When the line containing "builds the metadata" is reached, include it and end there; set down verbatim every line before it, starting at the top of the records.

[Opening MATERIAL PROVIDED section]

(* ===== verification/Mount.v ===== *)
(** * Mounting and unmounting (bldms.c)

    fill_super(), which reads the metadata of all the blocks of the device and
    builds the metadata array and the list of the valid blocks, and mount() and
    kill_sb() around it. *)
From S2P Require Import Prelude Layout Kernel KernelFacts Rcu Store Device.

(** mount_bdev() of the VFS, which runs the callback of the file system on a new
    superblock and, when it fails, its kill_sb(). *)
Class Vfs (K : Kernel) := {
  mount_bdev : (super_block -> M Z) -> (super_block -> M unit) -> M (Z + unit)
}.

Class VfsLaws (K : Kernel) (V : Vfs K) := {
  mount_bdev_runs fill kill : exists sb,
    mount_bdev fill kill =
      (let* r := fill sb in
       if r =? 0 then ret (inr tt) else kill sb ;;; ret (inl r))
}.

Section Mount.
Context {K : Kernel} {C : Config}.

(** ** bldms_fs_fill_super() *)

(** Lines 163-174: vzalloc() or kzalloc() of the array. *)
Definition alloc_array (n : Z) : M (option loc) :=
  kzalloc (OArr (array_is_big n) (replicate (Z.to_nat n) None)).

(** Lines 239-243 and 256-260. *)
Definition free_array : M unit :=
  let* n := gets md_array_size in
  let* a := gets metadata_array in
  if array_is_big n then vfree a else kfree a.

(** Lines 183-217: [None] when all blocks have been loaded, or the error and the
    value of [i] with which the label [err_and_clean_rcu] is reached. *)
Fixpoint fill_loop (fuel : nat) (sb : super_block) (i : Z) : M (option (Z * Z)) :=
  match fuel with
  | O => fail NoFuel
  | S fuel' =>
    let* n := gets md_array_size in
    if negb (u64 i <? n) then ret None else
    let* bh := sb_bread (Some sb) (i + NUM_METADATA_BLKS) in
    let* md := kzalloc (OBlk (Blk 0 0 0)) in
    set_md_slot i md ;;;
    if decide (md = None) then ret (Some (- ENOMEM, i - 1)) else
    if decide (bh = None) then ret (Some (- EIO, i)) else
    let* d := bh_data bh in
    let* p := md_slot i in
    store p (OBlk (decode_block (take 10 d))) ;;;
    brelse bh ;;;
    let* p := md_slot i in
    let* md := load_blk p in
    if is_valid md =? BLK_VALID then
      let* rcu_el := kzalloc (OElem (Elem 0 0 0)) in
      if decide (rcu_el = None) then ret (Some (- ENOMEM, i)) else
      add_valid_block_in_order_secure rcu_el i (valid_bytes md) (nsec md) ;;;
      fill_loop fuel' sb (i + 1)
    else fill_loop fuel' sb (i + 1)
  end.

(** Lines 230-233: [list_for_each_entry] with a body that frees the element. *)
Fixpoint clean_list (fuel : nat) (rcu_el : option loc) : M unit :=
  match rcu_el with
  | None => ret tt
  | Some p =>
    match fuel with
    | O => fail NoFuel
    | S fuel' =>
      on_node list_del rcu_el ;;;
      kfree rcu_el ;;;
      let* _ := load_elem rcu_el in
      let* next := gets (fun w => rl_next (valid_blk_list w) p) in
      clean_list fuel' next
    end
  end.

(** Lines 235-237: from [metadata_array[i]] down to [metadata_array[0]]. *)
Fixpoint free_blocks (fuel : nat) (i : Z) : M unit :=
  match fuel with
  | O => fail NoFuel
  | S fuel' =>
    if negb (0 <=? i) then ret tt else
    let* p := md_slot i in
    kfree p ;;;
    free_blocks fuel' (i - 1)
  end.

(** Lines 228-245. *)
Definition err_and_clean_rcu (err i : Z) : M Z :=
  let* nodes := gets (fun w => rl_nodes (valid_blk_list w)) in
  clean_list (length nodes) (head nodes) ;;;
  free_blocks (S (Z.to_nat (i + 1))) i ;;;
  free_array ;;;
  ret err.

(** Line 221: the block written last. *)
Definition init_last_written : M unit :=
  let* nodes := gets (fun w => rl_nodes (valid_blk_list w)) in
  let* n := gets md_array_size in
  match last nodes with
  | Some p => let* e := load_elem (Some p) in modify (set_last_written_block (ndx e))
  | None => modify (set_last_written_block (u32 (u64 (n - 1))))
  end.

(** Lines 137-226: loading the blocks. *)
Definition load_blocks (sb : super_block) : M Z :=
  let* bh := sb_bread (Some sb) BLDMS_SINGLEFILE_INODE_NUMBER in
  if decide (bh = None) then ret (- EIO) else
  let* d := bh_data bh in
  if NBLOCKS * DEFAULT_BLOCK_SIZE <? inode_file_size d then ret (- E2BIG) else
  let n := inode_file_size d / DEFAULT_BLOCK_SIZE in
  modify (set_md_array_size n) ;;;
  brelse bh ;;;
  let* a := alloc_array n in
  modify (set_metadata_array a) ;;;
  if decide (a = None) then ret (- EINVAL) else
  modify (set_lock false) ;;;                       (* rcu_init(): spin_lock_init() *)
  let* err := fill_loop (S (Z.to_nat n)) sb 0 in
  match err with
  | Some (err, i) => err_and_clean_rcu err i
  | None =>
    init_last_written ;;;
    modify (set_mounted 1) ;;;
    ret 0
  end.

Definition bldms_fs_fill_super (sb : super_block) : M Z :=
  let sb := SB MAGIC (s_bdev sb) in
  let* bh := sb_bread (Some sb) SB_BLOCK_NUMBER in
  let* d := bh_data bh in
  let magic := sb_info_magic d in
  brelse bh ;;;
  if negb (magic =? s_magic sb) then ret (- EBADF) else
  let* root_inode := answer iget_locked in
  if decide (root_inode = None) then ret (- ENOMEM) else
  let* s_root := answer d_make_root_ok in
  if negb s_root then ret (- ENOMEM) else
  load_blocks sb.

(** ** free_data_structures(), kill_sb() and mount() *)

Definition free_data_structures : M unit :=
  spin_lock ;;;
  remove_all_entries_secure ;;;
  free_array ;;;
  modify (set_metadata_array None) ;;;
  modify (set_md_array_size 0) ;;;
  modify (set_the_dev_superblock None) ;;;
  modify (set_mounted 0) ;;;
  spin_unlock.

(** kill_block_super() and blkdev_put() only touch objects of the kernel. *)
Definition bldms_fs_kill_sb (sb : super_block) : M unit := free_data_structures.

Definition bldms_fs_mount {V : Vfs K} : M (Z + unit) :=
  let* mounted := gets bldms_mounted in
  if negb (mounted =? 0) then ret (inl (- EBUSY)) else
  let* r := mount_bdev bldms_fs_fill_super bldms_fs_kill_sb in
  match r with
  | inl err => ret (inl err)
  | inr _ =>
    let* the_device := answer blkdev_get_by_path in
    match the_device with
    | None => free_data_structures ;;; ret (inl (- EINVAL))
    | Some bd_super =>
      modify (set_the_dev_superblock bd_super) ;;;
      let* sb := gets the_dev_superblock in
      if bool_decide (s_bdev <$> sb = Some true) then ret (inr tt)
      else free_data_structures ;;; ret (inl (- EINVAL))
    end
  end.

(** ** The store on a device *)

(** The metadata of the first [n] blocks. *)
Definition image_mds (c : bcache) (n : nat) : list bldms_block :=
  (fun i => decode_block (default [] (b_data c (Z.of_nat i + NUM_METADATA_BLKS)))) <$> seq 0 n.

(** The elements the mount puts in the list: those of the valid blocks, in the
    order in which they are inserted. *)
Definition mount_elems (bs : list bldms_block) : list rcu_elem :=
  foldl (fun es e => insert_in_order e es) [] (valid_from 0 bs).

Definition image_msgs (c : bcache) (n : nat) : gmap nat message :=
  omap id (map_seq 0 (msg_at c (image_mds c n) <$> seq 0 n) : gmap nat (option message)).

(** The messages of the valid blocks; the newest one was written last. *)
Definition image_store (c : bcache) (n : nat) : mstore :=
  MStore n
    (match last (mount_elems (image_mds c n)) with Some e => Z.to_nat (ndx e) | None => n - 1 end)%nat
    (image_msgs c n).

(** All blocks exist and no valid message is longer than a block. *)
Definition image_ok (c : bcache) (n : nat) : Prop :=
  forall i, (i < n)%nat -> exists blk, b_data c (Z.of_nat i + NUM_METADATA_BLKS) = Some blk /\
    length blk = 4096%nat /\
    (is_valid (decode_block blk) = BLK_VALID ->
     valid_bytes (decode_block blk) <= DEFAULT_BLOCK_SIZE - METADATA_SIZE).
End Mount.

[Closing MATERIAL PROVIDED section]

OUTPUT BELOW
(* ===== verification/Mount.v ===== *)
(** * Mounting and unmounting (bldms.c)

    fill_super(), which reads the metadata of all the blocks of the device and
    builds the metadata array and the list of the valid blocks, and mount() and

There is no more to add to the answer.